== Requirement ==
Once you have read the records below, print them again exactly as they stand.

== Recorded data ==
- - - - - - -

(** * Groundtruther, [ioutils.py]: annotation parsing and layer export helpers

    A shallow embedding of the module [ioutils.py] and the properties of its
    functions.  Python values are embedded as the inductive type [pyobj];
    code that can raise returns a [result]; calls into the host application,
    the file system and the network are answered by an environment record and
    logged as a trace of events.

    Text is embedded as [string], the sequence of the UTF-8 bytes of the
    Python [str].  The pattern [".jpg"] is ASCII, so its occurrences in the
    byte sequence are its occurrences in the text, and the byte-wise
    lexicographic order of UTF-8 is the code-point order Python compares
    [str] with. *)

From Stdlib Require Import List String Ascii ZArith Bool Arith Lia.
From Stdlib Require Import PrimFloat DecimalString Sorted Permutation.
From Stdlib Require Import OrdersEx RelationClasses.
From Stdlib Require DecimalPos DecimalZ.
Import ListNotations.

Local Open Scope string_scope.
Local Open Scope list_scope.

Set Warnings "-register-all".

(** ** Python values and exceptions *)

(** The values the module handles.  A [PDict] keeps its items in insertion
    order, as a Python [dict] does; a missing table cell is the float [nan],
    as in pandas. *)
Inductive pyobj : Type :=
| PNone
| PInt (z : Z)
| PFloat (f : float)
| PStr (s : string)
| PList (l : list pyobj)
| PDict (d : list (string * pyobj))
| PObj (name : string).

Inductive exn : Type :=
| ParserError
| AttributeError (msg : string)
| KeyError (key : string)
| NameError (name : string)
| JSONDecodeError
| OSError (path : string)
| ConnectionError
| RequestException.

Inductive result (A : Type) : Type :=
| Ok (a : A)
| Raise (e : exn).

Arguments Ok {A} a.
Arguments Raise {A} e.

Definition bind {A B : Type} (m : result A) (k : A -> result B) : result B :=
  match m with
  | Ok a => k a
  | Raise e => Raise e
  end.

Notation "x <- m ;; k" := (bind m (fun x => k))
  (at level 61, m at next level, right associativity).

Fixpoint mapM {A B : Type} (f : A -> result B) (l : list A) : result (list B) :=
  match l with
  | [] => Ok []
  | x :: l' => y <- f x ;; ys <- mapM f l' ;; Ok (y :: ys)
  end.

Definition NaN : pyobj := PFloat nan.

(** [d[key]] on a dict or a labelled row. *)
Fixpoint lookup {A : Type} (key : string) (d : list (string * A)) : option A :=
  match d with
  | [] => None
  | (k, v) :: d' => if String.eqb k key then Some v else lookup key d'
  end.

Definition getitem {A : Type} (d : list (string * A)) (key : string) : result A :=
  match lookup key d with
  | Some v => Ok v
  | None => Raise (KeyError key)
  end.

(** The items of a dict; another value has none. *)
Definition dict_items (o : pyobj) : list (string * pyobj) :=
  match o with
  | PDict d => d
  | _ => []
  end.

(** [d[key] = v]: an existing key keeps its position, a new key goes last. *)
Fixpoint setitem {A : Type} (d : list (string * A)) (key : string) (v : A)
  : list (string * A) :=
  match d with
  | [] => [(key, v)]
  | (k, w) :: d' =>
      if String.eqb k key then (k, v) :: d' else (k, w) :: setitem d' key v
  end.

(** [str(n)] for an [int]. *)
Definition str_of_int (z : Z) : string := NilZero.string_of_int (Z.to_int z).

(** ** [str.replace] *)

(** [replace_from old new skip s]: the scan of [str.replace] over [s], where
    [skip] counts the characters of an occurrence of [old] found earlier that
    are still to be passed over.  Occurrences are taken from the left and do
    not overlap. *)
Fixpoint replace_from (old new : string) (skip : nat) (s : string) : string :=
  match s with
  | EmptyString => EmptyString
  | String c rest =>
      match skip with
      | S k => replace_from old new k rest
      | O =>
          if prefix old s
          then new ++ replace_from old new (String.length old - 1) rest
          else String c (replace_from old new 0 rest)
      end
  end%string.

- - - - - - -

== Your solution ==
(** * Groundtruther, [ioutils.py]: annotation parsing and layer export helpers

    A shallow embedding of the module [ioutils.py] and the properties of its
    functions.  Python values are embedded as the inductive type [pyobj];
    code that can raise returns a [result]; calls into the host application,
    the file system and the network are answered by an environment record and
    logged as a trace of events.

    Text is embedded as [string], the sequence of the UTF-8 bytes of the
    Python [str].  The pattern [".jpg"] is ASCII, so its occurrences in the
    byte sequence are its occurrences in the text, and the byte-wise
    lexicographic order of UTF-8 is the code-point order Python compares
    [str] with. *)

From Stdlib Require Import List String Ascii ZArith Bool Arith Lia.
From Stdlib Require Import PrimFloat DecimalString Sorted Permutation.
From Stdlib Require Import OrdersEx RelationClasses.
From Stdlib Require DecimalPos DecimalZ.
Import ListNotations.

Local Open Scope string_scope.
Local Open Scope list_scope.

Set Warnings "-register-all".

(** ** Python values and exceptions *)

(** The values the module handles.  A [PDict] keeps its items in insertion
    order, as a Python [dict] does; a missing table cell is the float [nan],
    as in pandas. *)
Inductive pyobj : Type :=
| PNone
| PInt (z : Z)
| PFloat (f : float)
| PStr (s : string)
| PList (l : list pyobj)
| PDict (d : list (string * pyobj))
| PObj (name : string).

Inductive exn : Type :=
| ParserError
| AttributeError (msg : string)
| KeyError (key : string)
| NameError (name : string)
| JSONDecodeError
| OSError (path : string)
| ConnectionError
| RequestException.

Inductive result (A : Type) : Type :=
| Ok (a : A)
| Raise (e : exn).

Arguments Ok {A} a.
Arguments Raise {A} e.

Definition bind {A B : Type} (m : result A) (k : A -> result B) : result B :=
  match m with
  | Ok a => k a
  | Raise e => Raise e
  end.

Notation "x <- m ;; k" := (bind m (fun x => k))
  (at level 61, m at next level, right associativity).

Fixpoint mapM {A B : Type} (f : A -> result B) (l : list A) : result (list B) :=
  match l with
  | [] => Ok []
  | x :: l' => y <- f x ;; ys <- mapM f l' ;; Ok (y :: ys)
  end.

Definition NaN : pyobj := PFloat nan.

(** [d[key]] on a dict or a labelled row. *)
Fixpoint lookup {A : Type} (key : string) (d : list (string * A)) : option A :=
  match d with
  | [] => None
  | (k, v) :: d' => if String.eqb k key then Some v else lookup key d'
  end.

Definition getitem {A : Type} (d : list (string * A)) (key : string) : result A :=
  match lookup key d with
  | Some v => Ok v
  | None => Raise (KeyError key)
  end.

(** The items of a dict; another value has none. *)
Definition dict_items (o : pyobj) : list (string * pyobj) :=
  match o with
  | PDict d => d
  | _ => []
  end.

(** [d[key] = v]: an existing key keeps its position, a new key goes last. *)
Fixpoint setitem {A : Type} (d : list (string * A)) (key : string) (v : A)
  : list (string * A) :=
  match d with
  | [] => [(key, v)]
  | (k, w) :: d' =>
      if String.eqb k key then (k, v) :: d' else (k, w) :: setitem d' key v
  end.

(** [str(n)] for an [int]. *)
Definition str_of_int (z : Z) : string := NilZero.string_of_int (Z.to_int z).

(** ** [str.replace] *)

(** [replace_from old new skip s]: the scan of [str.replace] over [s], where
    [skip] counts the characters of an occurrence of [old] found earlier that
    are still to be passed over.  Occurrences are taken from the left and do
    not overlap. *)
Fixpoint replace_from (old new : string) (skip : nat) (s : string) : string :=
  match s with
  | EmptyString => EmptyString
  | String c rest =>
      match skip with
      | S k => replace_from old new k rest
      | O =>
          if prefix old s
          then new ++ replace_from old new (String.length old - 1) rest
          else String c (replace_from old new 0 rest)
      end
  end%string.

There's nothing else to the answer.